» **Action item**: Report back every line in the data that includes the string "Import".
+ + + + +
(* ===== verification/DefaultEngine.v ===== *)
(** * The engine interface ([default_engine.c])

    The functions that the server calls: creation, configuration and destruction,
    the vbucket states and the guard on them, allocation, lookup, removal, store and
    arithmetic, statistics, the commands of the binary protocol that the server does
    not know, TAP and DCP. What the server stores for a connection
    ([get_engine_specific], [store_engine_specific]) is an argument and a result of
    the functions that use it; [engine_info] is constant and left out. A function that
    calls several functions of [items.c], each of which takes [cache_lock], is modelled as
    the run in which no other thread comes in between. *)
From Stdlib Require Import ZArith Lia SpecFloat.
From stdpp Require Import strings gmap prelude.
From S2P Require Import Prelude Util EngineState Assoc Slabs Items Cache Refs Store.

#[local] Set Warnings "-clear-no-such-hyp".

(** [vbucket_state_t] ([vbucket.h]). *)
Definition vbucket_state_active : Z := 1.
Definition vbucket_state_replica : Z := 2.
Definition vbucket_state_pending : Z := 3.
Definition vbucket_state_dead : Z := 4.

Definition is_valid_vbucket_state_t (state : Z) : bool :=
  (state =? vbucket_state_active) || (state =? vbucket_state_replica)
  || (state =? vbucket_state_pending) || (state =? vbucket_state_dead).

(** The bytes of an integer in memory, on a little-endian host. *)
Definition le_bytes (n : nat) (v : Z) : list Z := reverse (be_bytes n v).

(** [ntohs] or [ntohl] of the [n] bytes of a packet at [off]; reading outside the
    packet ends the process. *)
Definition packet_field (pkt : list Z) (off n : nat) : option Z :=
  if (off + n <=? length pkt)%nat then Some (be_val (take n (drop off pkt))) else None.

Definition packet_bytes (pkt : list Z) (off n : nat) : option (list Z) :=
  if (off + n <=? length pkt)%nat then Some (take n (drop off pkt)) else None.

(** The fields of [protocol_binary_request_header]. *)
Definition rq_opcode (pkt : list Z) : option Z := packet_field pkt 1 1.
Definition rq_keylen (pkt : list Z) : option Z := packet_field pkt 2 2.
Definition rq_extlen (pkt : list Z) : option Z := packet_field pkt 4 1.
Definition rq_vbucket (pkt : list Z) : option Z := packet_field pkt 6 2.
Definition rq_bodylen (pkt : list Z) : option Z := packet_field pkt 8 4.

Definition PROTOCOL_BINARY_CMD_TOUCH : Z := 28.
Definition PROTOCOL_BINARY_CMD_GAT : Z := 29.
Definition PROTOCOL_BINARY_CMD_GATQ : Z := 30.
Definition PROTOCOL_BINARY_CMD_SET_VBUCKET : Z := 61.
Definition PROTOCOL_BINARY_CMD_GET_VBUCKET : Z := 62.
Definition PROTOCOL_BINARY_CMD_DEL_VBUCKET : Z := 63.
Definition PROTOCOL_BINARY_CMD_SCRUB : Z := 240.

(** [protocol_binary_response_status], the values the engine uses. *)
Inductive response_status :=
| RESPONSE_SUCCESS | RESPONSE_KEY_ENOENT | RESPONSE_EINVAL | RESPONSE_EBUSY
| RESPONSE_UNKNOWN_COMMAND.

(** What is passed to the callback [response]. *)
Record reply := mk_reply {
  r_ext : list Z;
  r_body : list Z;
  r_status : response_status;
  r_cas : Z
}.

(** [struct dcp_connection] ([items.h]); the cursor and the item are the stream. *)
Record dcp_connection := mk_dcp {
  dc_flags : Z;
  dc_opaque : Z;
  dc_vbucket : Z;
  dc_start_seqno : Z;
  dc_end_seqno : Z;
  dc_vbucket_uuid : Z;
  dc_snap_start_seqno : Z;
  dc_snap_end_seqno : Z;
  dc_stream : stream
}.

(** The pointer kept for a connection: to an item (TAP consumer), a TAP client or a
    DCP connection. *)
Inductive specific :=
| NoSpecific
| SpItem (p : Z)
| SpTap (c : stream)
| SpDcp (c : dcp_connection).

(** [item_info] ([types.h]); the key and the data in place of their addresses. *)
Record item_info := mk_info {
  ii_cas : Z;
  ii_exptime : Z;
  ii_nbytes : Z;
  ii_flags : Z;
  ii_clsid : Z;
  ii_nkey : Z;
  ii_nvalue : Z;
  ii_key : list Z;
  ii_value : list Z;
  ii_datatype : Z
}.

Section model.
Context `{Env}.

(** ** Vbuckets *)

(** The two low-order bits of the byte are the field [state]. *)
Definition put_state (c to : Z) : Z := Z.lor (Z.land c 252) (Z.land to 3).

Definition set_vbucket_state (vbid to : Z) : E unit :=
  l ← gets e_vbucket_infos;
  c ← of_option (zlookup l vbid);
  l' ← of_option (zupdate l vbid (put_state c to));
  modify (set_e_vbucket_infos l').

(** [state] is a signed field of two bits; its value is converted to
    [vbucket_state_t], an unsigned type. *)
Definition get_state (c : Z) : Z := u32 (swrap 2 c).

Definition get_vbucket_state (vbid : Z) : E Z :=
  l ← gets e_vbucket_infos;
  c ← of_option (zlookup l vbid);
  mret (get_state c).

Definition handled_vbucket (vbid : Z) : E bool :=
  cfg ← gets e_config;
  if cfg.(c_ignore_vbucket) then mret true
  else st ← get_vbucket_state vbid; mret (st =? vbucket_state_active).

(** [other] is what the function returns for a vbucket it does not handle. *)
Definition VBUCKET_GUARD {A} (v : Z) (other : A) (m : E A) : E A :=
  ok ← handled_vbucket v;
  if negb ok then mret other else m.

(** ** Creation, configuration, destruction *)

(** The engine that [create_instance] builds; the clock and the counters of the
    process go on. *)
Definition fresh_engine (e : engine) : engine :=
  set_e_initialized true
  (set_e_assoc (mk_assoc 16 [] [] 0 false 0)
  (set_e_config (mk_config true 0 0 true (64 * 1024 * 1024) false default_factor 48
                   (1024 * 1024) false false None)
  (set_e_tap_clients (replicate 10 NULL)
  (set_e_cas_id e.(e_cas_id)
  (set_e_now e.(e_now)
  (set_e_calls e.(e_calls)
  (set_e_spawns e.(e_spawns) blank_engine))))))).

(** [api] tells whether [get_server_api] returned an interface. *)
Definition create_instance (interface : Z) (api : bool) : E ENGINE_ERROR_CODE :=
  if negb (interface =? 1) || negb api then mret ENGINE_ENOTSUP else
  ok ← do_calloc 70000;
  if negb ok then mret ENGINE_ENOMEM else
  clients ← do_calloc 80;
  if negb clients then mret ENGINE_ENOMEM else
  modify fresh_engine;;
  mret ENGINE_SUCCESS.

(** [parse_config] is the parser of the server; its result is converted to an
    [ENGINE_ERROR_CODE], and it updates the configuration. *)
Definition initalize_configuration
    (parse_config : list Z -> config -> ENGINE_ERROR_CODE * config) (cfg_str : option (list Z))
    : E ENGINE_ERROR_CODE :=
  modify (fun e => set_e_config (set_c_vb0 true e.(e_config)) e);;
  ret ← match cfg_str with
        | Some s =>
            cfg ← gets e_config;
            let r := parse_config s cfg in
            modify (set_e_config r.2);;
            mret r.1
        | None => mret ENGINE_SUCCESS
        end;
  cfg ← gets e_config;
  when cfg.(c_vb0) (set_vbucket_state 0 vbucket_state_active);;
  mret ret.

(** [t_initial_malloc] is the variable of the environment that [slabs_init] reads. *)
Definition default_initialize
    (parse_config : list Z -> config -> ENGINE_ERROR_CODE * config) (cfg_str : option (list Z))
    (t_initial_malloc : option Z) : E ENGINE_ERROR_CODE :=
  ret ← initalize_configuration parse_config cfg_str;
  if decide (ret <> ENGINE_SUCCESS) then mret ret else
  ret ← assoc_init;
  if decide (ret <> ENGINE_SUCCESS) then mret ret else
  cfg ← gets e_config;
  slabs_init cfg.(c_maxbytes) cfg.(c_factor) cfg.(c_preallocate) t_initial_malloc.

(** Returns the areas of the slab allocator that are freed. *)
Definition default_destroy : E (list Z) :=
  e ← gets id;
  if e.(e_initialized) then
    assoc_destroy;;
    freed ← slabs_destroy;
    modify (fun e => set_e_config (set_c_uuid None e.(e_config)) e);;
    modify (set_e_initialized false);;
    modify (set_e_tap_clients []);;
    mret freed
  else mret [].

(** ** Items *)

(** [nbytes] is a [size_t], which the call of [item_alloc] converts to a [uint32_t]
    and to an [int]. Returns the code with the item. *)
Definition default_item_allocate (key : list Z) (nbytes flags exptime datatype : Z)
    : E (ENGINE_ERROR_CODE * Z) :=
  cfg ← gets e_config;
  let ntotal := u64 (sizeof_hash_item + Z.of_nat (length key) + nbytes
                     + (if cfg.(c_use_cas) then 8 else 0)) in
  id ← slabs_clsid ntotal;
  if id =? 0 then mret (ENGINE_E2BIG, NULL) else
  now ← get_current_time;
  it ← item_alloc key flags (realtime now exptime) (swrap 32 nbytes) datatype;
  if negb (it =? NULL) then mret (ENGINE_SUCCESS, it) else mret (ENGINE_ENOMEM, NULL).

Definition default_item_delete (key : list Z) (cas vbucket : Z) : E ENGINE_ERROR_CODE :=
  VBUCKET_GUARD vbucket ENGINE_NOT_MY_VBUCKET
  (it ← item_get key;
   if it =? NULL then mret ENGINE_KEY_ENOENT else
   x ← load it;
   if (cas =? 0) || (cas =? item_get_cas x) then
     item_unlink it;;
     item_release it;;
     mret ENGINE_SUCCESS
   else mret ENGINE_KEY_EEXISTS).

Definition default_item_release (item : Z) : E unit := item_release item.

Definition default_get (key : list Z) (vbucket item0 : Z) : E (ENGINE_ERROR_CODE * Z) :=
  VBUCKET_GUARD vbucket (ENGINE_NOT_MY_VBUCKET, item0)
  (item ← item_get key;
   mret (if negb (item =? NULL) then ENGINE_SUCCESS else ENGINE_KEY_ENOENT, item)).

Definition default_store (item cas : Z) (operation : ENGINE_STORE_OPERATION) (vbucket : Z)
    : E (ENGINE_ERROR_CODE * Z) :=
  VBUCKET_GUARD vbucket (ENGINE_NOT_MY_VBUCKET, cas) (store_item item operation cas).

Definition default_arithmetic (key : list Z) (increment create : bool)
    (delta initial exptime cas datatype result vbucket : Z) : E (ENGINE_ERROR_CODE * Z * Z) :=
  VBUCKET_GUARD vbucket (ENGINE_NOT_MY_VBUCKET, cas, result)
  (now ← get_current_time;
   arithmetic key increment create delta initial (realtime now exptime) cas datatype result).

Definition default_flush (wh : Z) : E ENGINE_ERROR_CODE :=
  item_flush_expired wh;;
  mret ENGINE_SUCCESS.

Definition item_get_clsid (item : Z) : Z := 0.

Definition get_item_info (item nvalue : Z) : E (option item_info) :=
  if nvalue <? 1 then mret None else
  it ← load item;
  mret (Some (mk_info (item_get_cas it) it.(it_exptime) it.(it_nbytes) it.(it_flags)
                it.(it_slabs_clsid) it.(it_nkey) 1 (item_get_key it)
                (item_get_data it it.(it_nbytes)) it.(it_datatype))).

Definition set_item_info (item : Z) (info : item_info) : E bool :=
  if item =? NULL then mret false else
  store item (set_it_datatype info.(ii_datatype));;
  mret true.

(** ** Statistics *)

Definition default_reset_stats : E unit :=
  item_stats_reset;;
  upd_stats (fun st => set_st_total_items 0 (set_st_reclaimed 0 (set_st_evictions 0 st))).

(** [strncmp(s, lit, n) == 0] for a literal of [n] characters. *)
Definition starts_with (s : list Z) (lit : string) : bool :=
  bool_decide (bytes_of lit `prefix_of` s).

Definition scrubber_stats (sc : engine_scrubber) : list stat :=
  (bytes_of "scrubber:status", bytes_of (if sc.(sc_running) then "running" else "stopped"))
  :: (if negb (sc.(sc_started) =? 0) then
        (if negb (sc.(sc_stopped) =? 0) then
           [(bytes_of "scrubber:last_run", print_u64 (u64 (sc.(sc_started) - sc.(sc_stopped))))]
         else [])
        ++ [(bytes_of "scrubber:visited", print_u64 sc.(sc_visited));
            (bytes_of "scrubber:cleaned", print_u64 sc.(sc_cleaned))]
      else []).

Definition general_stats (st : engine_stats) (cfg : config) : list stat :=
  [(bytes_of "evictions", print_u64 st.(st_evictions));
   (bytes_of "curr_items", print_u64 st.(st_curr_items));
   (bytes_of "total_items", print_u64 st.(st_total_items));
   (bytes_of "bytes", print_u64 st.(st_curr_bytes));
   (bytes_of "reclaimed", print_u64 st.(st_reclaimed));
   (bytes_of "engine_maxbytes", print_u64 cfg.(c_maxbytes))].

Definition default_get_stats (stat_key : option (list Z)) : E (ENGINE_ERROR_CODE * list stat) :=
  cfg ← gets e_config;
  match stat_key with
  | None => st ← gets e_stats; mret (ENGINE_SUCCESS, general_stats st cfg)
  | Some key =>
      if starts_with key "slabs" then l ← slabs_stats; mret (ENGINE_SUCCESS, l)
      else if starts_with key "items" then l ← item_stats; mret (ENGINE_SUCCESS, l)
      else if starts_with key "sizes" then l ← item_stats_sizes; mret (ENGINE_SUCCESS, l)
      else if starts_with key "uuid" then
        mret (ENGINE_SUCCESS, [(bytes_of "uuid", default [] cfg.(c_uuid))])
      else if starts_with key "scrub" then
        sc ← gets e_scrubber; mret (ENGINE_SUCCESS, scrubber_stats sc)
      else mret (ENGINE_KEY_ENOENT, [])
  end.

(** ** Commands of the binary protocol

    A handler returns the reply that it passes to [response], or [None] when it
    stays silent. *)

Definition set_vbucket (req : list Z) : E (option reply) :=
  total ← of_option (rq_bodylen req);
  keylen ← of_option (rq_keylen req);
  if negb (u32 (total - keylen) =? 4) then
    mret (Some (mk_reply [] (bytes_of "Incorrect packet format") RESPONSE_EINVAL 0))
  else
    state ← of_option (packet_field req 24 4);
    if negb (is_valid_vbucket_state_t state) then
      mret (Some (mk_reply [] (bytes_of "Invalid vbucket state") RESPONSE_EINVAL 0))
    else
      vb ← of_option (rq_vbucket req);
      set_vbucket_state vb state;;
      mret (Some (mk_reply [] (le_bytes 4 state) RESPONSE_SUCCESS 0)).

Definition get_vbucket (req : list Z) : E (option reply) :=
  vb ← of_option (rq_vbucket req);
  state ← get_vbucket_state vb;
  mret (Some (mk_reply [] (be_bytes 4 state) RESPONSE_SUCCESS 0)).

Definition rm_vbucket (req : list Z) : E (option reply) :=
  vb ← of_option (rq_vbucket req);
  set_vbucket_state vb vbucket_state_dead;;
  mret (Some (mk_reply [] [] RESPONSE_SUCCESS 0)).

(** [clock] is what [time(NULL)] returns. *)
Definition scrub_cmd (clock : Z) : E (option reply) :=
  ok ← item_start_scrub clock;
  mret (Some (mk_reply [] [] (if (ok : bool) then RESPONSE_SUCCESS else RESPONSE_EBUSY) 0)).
+ + + + +
» **Exercise answer**:
From Stdlib Require Import ZArith Lia SpecFloat.
From stdpp Require Import strings gmap prelude.
From S2P Require Import Prelude Util EngineState Assoc Slabs Items Cache Refs Store.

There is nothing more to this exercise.